Class 3: Class will meet and pick up where it left off. Character design and scenery set up with continue. A space in the room for filming will be determined and set up for any groups need reference for sizing. Any groups finishing design are encouraged to start filming. Assist any groups that seem behind. The goal for the day is for all design to be completed, ready for filming next class. Clean up within 10 minutes of class ending.

Class 4: Start class with filming of the animation. Encourage groups waiting to contribute any feedback about the current filming (although enforce the fact that each group has their own interpretation). Continue filming until end of class.

Class 5: Same as Class 4. Once filming is done, Instructor will do any editing outside of class.

Class 6: Class meets for a presentation of the final product. After viewing, each student will be given an evaluation based off a rubric, which entails his/her grade for the project. At a later time the video will be given to each student in a DVD disk format.

Evaluation/Assessment

Evaluation will be based off of a rubric, constructed before the project is introduced. The criteria the rubric will cover will group participation, demonstration of understanding of assigned verse through animation, and completion in a timely manner. A grade will then be given after each area of the rubric is assessed.

DBAE Checklist

Art production - Students will create a claymation, stop motion animation

Aesthetics - Students will design characters and scenery based off of song interpretation

Art History - Students will explore animation and learn about its founding

Art Criticism - Students will be encourage to provide suggestions and praise for their            own and their classmates works during production

  

Bibliography 

"Animation." Oxford Art Online. Web. 4 Dec. 2009.               <http://www.oxfordartonline.com.libpdb.d.umn.edu:2048/subscriber/article/opr/t4/e74?q=animation&search=quick&pos=1&_start=1#firsthit>.

Vinton, Will. "Will Vinton's History (and the History of Claymation and Computer             Animation)." Will Vinton. 2005. Web. 04 Dec. 2009. <http://willvinton.net/history.htm>.

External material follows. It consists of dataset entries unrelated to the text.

Definition spa_failure : Dynamic.visit :=
  {| Dynamic.new_page_error := None;
     Dynamic.navigated := false;
     Dynamic.loaded := inl EmptyString;
     Dynamic.close_error := None |}.

Definition spa_site (pages : list (string * list string))
    (n : nat) (u : string) : Dynamic.visit :=
  match assoc u pages with
  | Some hrefs => spa_page hrefs
  | None => spa_failure
  end.

(** The site of the specification's example: the home page links to
    [/about], to [/about#team] and to another host; [/about] links back. *)
Definition example_static_site : nat → string → Static.visit :=
  static_site
    [("https://example.com/",
      ["https://example.com/about"; "https://example.com/about#team";
       "https://other.com/x"]);
     ("https://example.com/about", ["https://example.com/"])].

Definition example_spa_site : nat → string → Dynamic.visit :=
  spa_site
    [("https://example.com/", ["/about"; "/about#team"; "https://other.com/x"; "/gone"]);
     ("https://example.com/about", ["/"])].

(** A site whose home page links to a host that only starts like its own. *)
Definition lookalike_site : nat → string → Static.visit :=
  static_site
    [("https://example.com/", ["https://example.com.evil.org/x"]);
     ("https://example.com.evil.org/x", [])].

(** A site whose home page links to eleven pages. *)
Definition wide_site : nat → string → Static.visit :=
  static_site
    [("https://example.com/",
      ["https://example.com/p01"; "https://example.com/p02";
       "https://example.com/p03"; "https://example.com/p04";
       "https://example.com/p05"; "https://example.com/p06";
       "https://example.com/p07"; "https://example.com/p08";
       "https://example.com/p09"; "https://example.com/p10";
       "https://example.com/p11"])].

(** A site whose home page links to [/about] with and without a final
    slash, and one whose home page links to [/about] by a fragment only. *)
Definition slash_site : nat → string → Dynamic.visit :=
  spa_site
    [("https://example.com/", ["/about"; "/about/"]);
     ("https://example.com/about", []);
     ("https://example.com/about/", [])].

Definition fragment_site : nat → string → Dynamic.visit :=
  spa_site
    [("https://example.com/", ["/about#team"]);
     ("https://example.com/about", [])].

(** Sites whose home page yields its title and description, after which
    the script that reads its links raises. *)
Definition half_loaded_static_site (n : nat) (u : string) : Static.visit :=
  {| Static.new_page_error := None;
     Static.loaded :=
       inr ({| Static.pi_title := "Home"; Static.pi_description := "Welcome" |},
            inl "Execution context was destroyed");
     Static.close_error := None |}.

Definition half_loaded_spa_site (n : nat) (u : string) : Dynamic.visit :=
  {| Dynamic.new_page_error := None;
     Dynamic.navigated := true;
     Dynamic.loaded :=
       inr ({| Dynamic.pi_title := "Home"; Dynamic.pi_description := "Welcome";
               Dynamic.pi_hasContent := true |},
            inl "Execution context was destroyed");
     Dynamic.close_error := None |}.

(** A page with one anchor and nothing else. *)
Definition one_anchor (href : string) : Dynamic.document :=
  {| Dynamic.hrefs := [href]; Dynamic.data_attrs := [];
     Dynamic.onclicks := []; Dynamic.scripts := [];
     Dynamic.content := None |}.
(** * Completion tracking in intrascribe's web client

    A shallow embedding of three pieces of [web/lib/supabase.ts] and
    [web/app/page.tsx]:

    - [Poller]: [APIClient.pollV2TaskStatus], the task-status polling loop;
    - [Api]: the methods of [APIClient] that build on the poll or on
      [request];
    - [Channels]: [subscriptionManager], the map from channel names to
      realtime subscriptions;
    - [Retranscribe]: the retranscription tracking state of [HomePage], its
      completion [useEffect] and the fallback timer of [handleRetranscribe];
    - [Page]: [handleSessionCreated], and [handleRetranscribe] together
      with the API client;
    - [Singleton]: [createSupabaseClient].

    Asynchronous code is modelled by explicit state passing: every function
    takes what the JavaScript reads from the outside world (the answers of
    the backend, the clock, the transport's behaviour) as an argument and
    returns its result together with the effects it performed. *)

From Stdlib Require Import ZArith String Ascii List DecimalString Lia.
From stdpp Require Import gmap strings list.

Local Open Scope Z_scope.

(** ** JavaScript helpers *)

(** [String.prototype.includes]: does [needle] occur somewhere in [hay]? *)
Fixpoint includes (needle hay : string) : bool :=
  if String.prefix needle hay then true
  else match hay with
       | EmptyString => false
       | String _ rest => includes needle rest
       end.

Storyboard animation lesson plan

Storyboarding has become a very important, if not key, part of any sort of visual experience. Anything that has a story can include a storyboard. The concept is simple. In pre-production, the story in its entirety is visualized through panels of stills from the story. This technique allows the creator to view the scene, but in a less costly way. This also opens up the chance to change anything before production starts, making any project more efficient. Disney is credited with first "coining" the storyboard idea in the 1930's (There is also debate that it occurred in the 1920's with the production of Steam Boat Willy). With this explanation, I have a video that can provide visual images to what I'm explaining for a better understanding. 

 


So now that the idea of a storyboard is understood, we can start to create a lesson plan to incorporate the storyboarding technique into an animation lesson. A general idea for a story is needed first, which can be one you create, one you create with your students, or a pre-existing story you'd like to use. After the story is chosen, break the plot of the story down, so you will can get a better picture of each scene. From here you will need

  • 3x5 notecards (preferably blank)
  • any writing utensil (pencils/pens/colored pencils or markers if you wish to add color)
  • a surface to tack or tape the storyboard cards to
From here, break the story up into sections, and then into scenes. The idea is to break the idea down to close to, but not quite, a frame by frame series of images. Once sections/scenes are assigned, all that remains is illustrating. With all the images complete, tack/tape the cards to the wall to create a linear model of the story. Here is where contemplation can be allowed to make any changes deemed worthy for the story.

The lesson is simple and provides a new insight towards the way one looks at visual narratives. It can be ideal for almost any age group, only image rendering skills are required for production. It is also a quick introduction to a larger production or project, offering a clearer image of what the students aim to create.